Copying exactly, give the lines in the material below from the one with "eexists. split." to the one with "(** The body", ends included, and nothing besides.
☆ ☆ ☆ ☆
(** X15 for a rejected fetch. *)
Lemma failed_first_poll_shows_placeholders_witness :
  exists cards,
    @render Engine.engine (fun _ _ => "1.00")
      (fst (@fetchData Engine.engine FetchRejects initial))
    = Normal (Page None "Refresh Data Now" false cards)
    /\ length cards = 9%nat.
Proof.
  eexists. split.
  - apply (@failed_first_poll_shows_placeholders Engine.engine (fun _ _ => "1.00")
             FetchRejects). by left.
  - reflexivity.
Defined.

Section EndToEnd.
Context `{Platform} (E : env).

(** The body a browser receives after a read that refreshed. *)
Lemma delivered_refresh stamp :
  delivered {| res_status := 200;
               res_body := VObj [("data", refresh_dataset E); ("lastUpdated", VStr stamp)] |}
  = FetchResolves
      {| status := 200;
         body := Some (VObj [("data",
                              dataset_of
                                (stored_entries
                                   (tvl_entries (series_of (UpdateData.fetchTvlData E))
                                      UpdateData.BLOCKCHAIN_MAPPING))
                                (stored_entries
                                   (price_entries (series_of (UpdateData.fetchPriceData E))
                                      UpdateData.BLOCKCHAIN_MAPPING)));
                             ("lastUpdated", VStr stamp)]) |}.
Proof.
  unfold delivered. cbn [res_status res_body].
  destruct (refresh_entries_defined E) as [Htvl Hprice].
  rewrite jsonify_object.
  - unfold stored_entries at 1. cbn [map fst snd jsonify].
    by rewrite refresh_dataset_eq, (jsonify_dataset _ _ Htvl Hprice).
  - rewrite refresh_dataset_eq. by repeat constructor.
Qed.
Lemma unknown_caller_crashes_witness :
  let w := world 0 [] in
  let cdto := mkCreateTaskDto "windows" "clean them" ["uB"] None None in
  let udto := mkUpdateHouseTasksDto (Some "plates") None None in
  TasksController.createTask specUtil cdto "nobody" w = (Throw (TypeError "house"), w)
  ∧ HouseController.createTask specUtil cdto "nobody" w = (Throw (TypeError "house"), w)
  ∧ TasksController.getTasksForHouse specUtil firstWriteLanded "nobody" w =
      (Throw (TypeError "house"), w)
  ∧ HouseController.getTasksForHouse specUtil firstWriteLanded "nobody" w =
      (Throw (TypeError "house"), w)
  ∧ TasksController.deleteTaskFromHouse "T1" "nobody" w = (Throw (TypeError "house"), w)
  ∧ HouseController.deleteTaskFromHouse "T1" "nobody" w = (Throw (TypeError "house"), w)
  ∧ TasksController.modifyTask demoValid specUtil "T1" "nobody" udto w =
      (Throw (TypeError "house"), w)
  ∧ HouseController.getHouse "nobody" w = (Throw (TypeError "house"), w)
  ∧ HouseController.create (constantGenerateString "code-9")
      (mkCreateHouseDto "ninth house") "nobody" w = (Throw (TypeError "_id"), w).
Proof.
  intros w cdto udto.
  destruct (unknown_caller_crashes demoValid specUtil firstWriteLanded
              (constantGenerateString "code-9")
              "nobody" w cdto udto (mkCreateHouseDto "ninth house") "T1")
    as (H1 & H2 & H3 & H4 & H5 & H6 & H7 & H8 & H9); [vm_compute; reflexivity|].
  split; [exact H1|]. split; [exact H2|]. split; [exact H3|]. split; [exact H4|].
  split; [exact H5|]. split; [exact H6|]. split; [exact H7|]. split; [exact H8|].
  apply (H9 "code-9" w); [reflexivity | vm_compute; reflexivity].
Defined.
(** From 46339 * 46339 on, a number without a small divisor takes the
    loop to the counter 46341, whose square is past [INT_MAX]. *)
Lemma is_prime_loop_int_overflow fuel : ∀ number counter,
  Z.prime number → 2147302921 ≤ number ≤ int_max →
  (∃ h, counter = 2 * h + 1) → 3 ≤ counter ≤ 46341 →
  46341 < counter + 2 * Z.of_nat fuel →
  is_prime_loop_int fuel number counter = Undefined.
Proof.
  unfold int_max.
  induction fuel as [|fuel IH]; intros number counter Hp Hn [h ->] Hc Hfuel; [lia|].
  cbn [is_prime_loop_int]. unfold int_max.
  destruct (Z.ltb_spec 2147483647 ((2 * h + 1) * (2 * h + 1))); [done|].
  assert (h ≤ 23169) by nia.
  destruct (Z.leb_spec ((2 * h + 1) * (2 * h + 1)) number); [|nia].
  destruct (Z.eqb_spec (Z.rem number (2 * h + 1)) 0) as [Hrem|_].
  - apply Z.rem_divide in Hrem; [|lia].
    apply (Z.divide_prime_r _ _ Hp) in Hrem. lia.
  - apply IH; [done|done|by exists (h + 1); lia|lia|lia].
Qed.

Lemma prime_2147483647 : Z.prime 2147483647.
Proof.
  apply is_prime_sound; [lia|]. unfold is_prime.
  destruct (Z.eqb_spec 2147483647 2); [lia|]. destruct (Z.eqb_spec 2147483647 3); [lia|].
  destruct (Z.eqb_spec 2147483647 1); [lia|]. cbn [orb].
  destruct (Z.eqb_spec (Z.rem 2147483647 2) 0) as [Hrem|_]; [by vm_compute in Hrem|].
  rewrite (is_prime_loop_short (Z.to_nat 23170)); [by vm_compute|lia|lia|lia].
Qed.

End prime_facts.

Section hash_table_facts.
Context {T K : Type} `{EqDecision T} `{EqDecision K}.
Context `{Hash T} `{Convertible K T} `{ValueInit T} `{ValueInit K}.

Implicit Types (t : hash_table (T:=T) (K:=K)) (arr : list (entry (T:=T) (K:=K))).
Implicit Types (e : entry (T:=T) (K:=K)) (value x : T).


(** *** Reading a slot *)

Lemma at_Ok arr i e : at_ arr i = Ok e ↔ arr !! i = Some e.
Proof. unfold at_. destruct (arr !! i); split; congruence. Qed.

Lemma at_lt arr i e : at_ arr i = Ok e → i < length arr.
Proof. rewrite at_Ok. apply lookup_lt_Some. Qed.

Lemma keep_probing_false e x :
  keep_probing e x = false ↔ type e = kEmpty ∨ element e = x.
Proof.
  unfold keep_probing. rewrite andb_false_iff, !bool_decide_eq_false.
  split; (intros [?|?]; [left|right]); try done.
  - by destruct (decide (type e = kEmpty)).
  - by destruct (decide (element e = x)).
  - by intros ?.
  - by intros ?.
Qed.

Lemma keep_probing_true e x :
  keep_probing e x = true ↔ type e ≠ kEmpty ∧ element e ≠ x.
Proof. unfold keep_probing. by rewrite andb_true_iff, !bool_decide_eq_true. Qed.
(** ** Reading the query back

    For a bag that conforms to the input schema, no parameter holds a raw
    [&], so cutting the query at [&] gives back the parameters the
    handler appended. *)

Lemma str_mem_app (c : ascii) (a b : string) :
  str_mem c (a +:+ b) = str_mem c a || str_mem c b.
Proof.
  induction a as [|x a IH]; [reflexivity|].
  change (String x a +:+ b) with (String x (a +:+ b)).
  cbn [str_mem]. destruct (Ascii.eqb c x); [reflexivity | exact IH].
Qed.

Lemma str_forall_not_mem (p : ascii -> bool) (c : ascii) (s : string) :
  p c = false -> str_forall p s = true -> str_mem c s = false.
Proof.
  intros Hc. induction s as [|x s IH]; [reflexivity|].
  cbn [str_forall str_mem]. rewrite andb_true_iff. intros [Hx Hs].
  destruct (Ascii.eqb_spec c x) as [->|_]; [congruence | auto].
Qed.

Lemma quote_no_amp (s : string) : str_mem "&" (quote_from_bytes "/" s) = false.
Proof. apply (str_forall_not_mem quoted_char); [reflexivity | apply quote_chars]. Qed.

Lemma param_no_amp (name value : string) :
  str_mem "&" name = false -> str_mem "&" value = false ->
  str_mem "&" (name +:+ "=" +:+ value) = false.
Proof.
  intros Hn Hv. rewrite !str_mem_app, Hn, Hv. reflexivity.
Qed.

Lemma split_on_single (sep : ascii) (p : string) :
  str_mem sep p = false -> split_on sep p = [p].
Proof.
  induction p as [|c p IH]; [reflexivity|].
  cbn [str_mem]. rewrite Ascii.eqb_sym.
  destruct (Ascii.eqb c sep) eqn:E; [discriminate|]. intros Hp.
  cbn [split_on]. rewrite E, (IH Hp). reflexivity.
Qed.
☆ ☆ ☆ ☆
● Task solution:
  eexists. split.
  - apply (@failed_first_poll_shows_placeholders Engine.engine (fun _ _ => "1.00")
             FetchRejects). by left.
  - reflexivity.
Defined.

Section EndToEnd.
Context `{Platform} (E : env).

(** The body a browser receives after a read that refreshed. *)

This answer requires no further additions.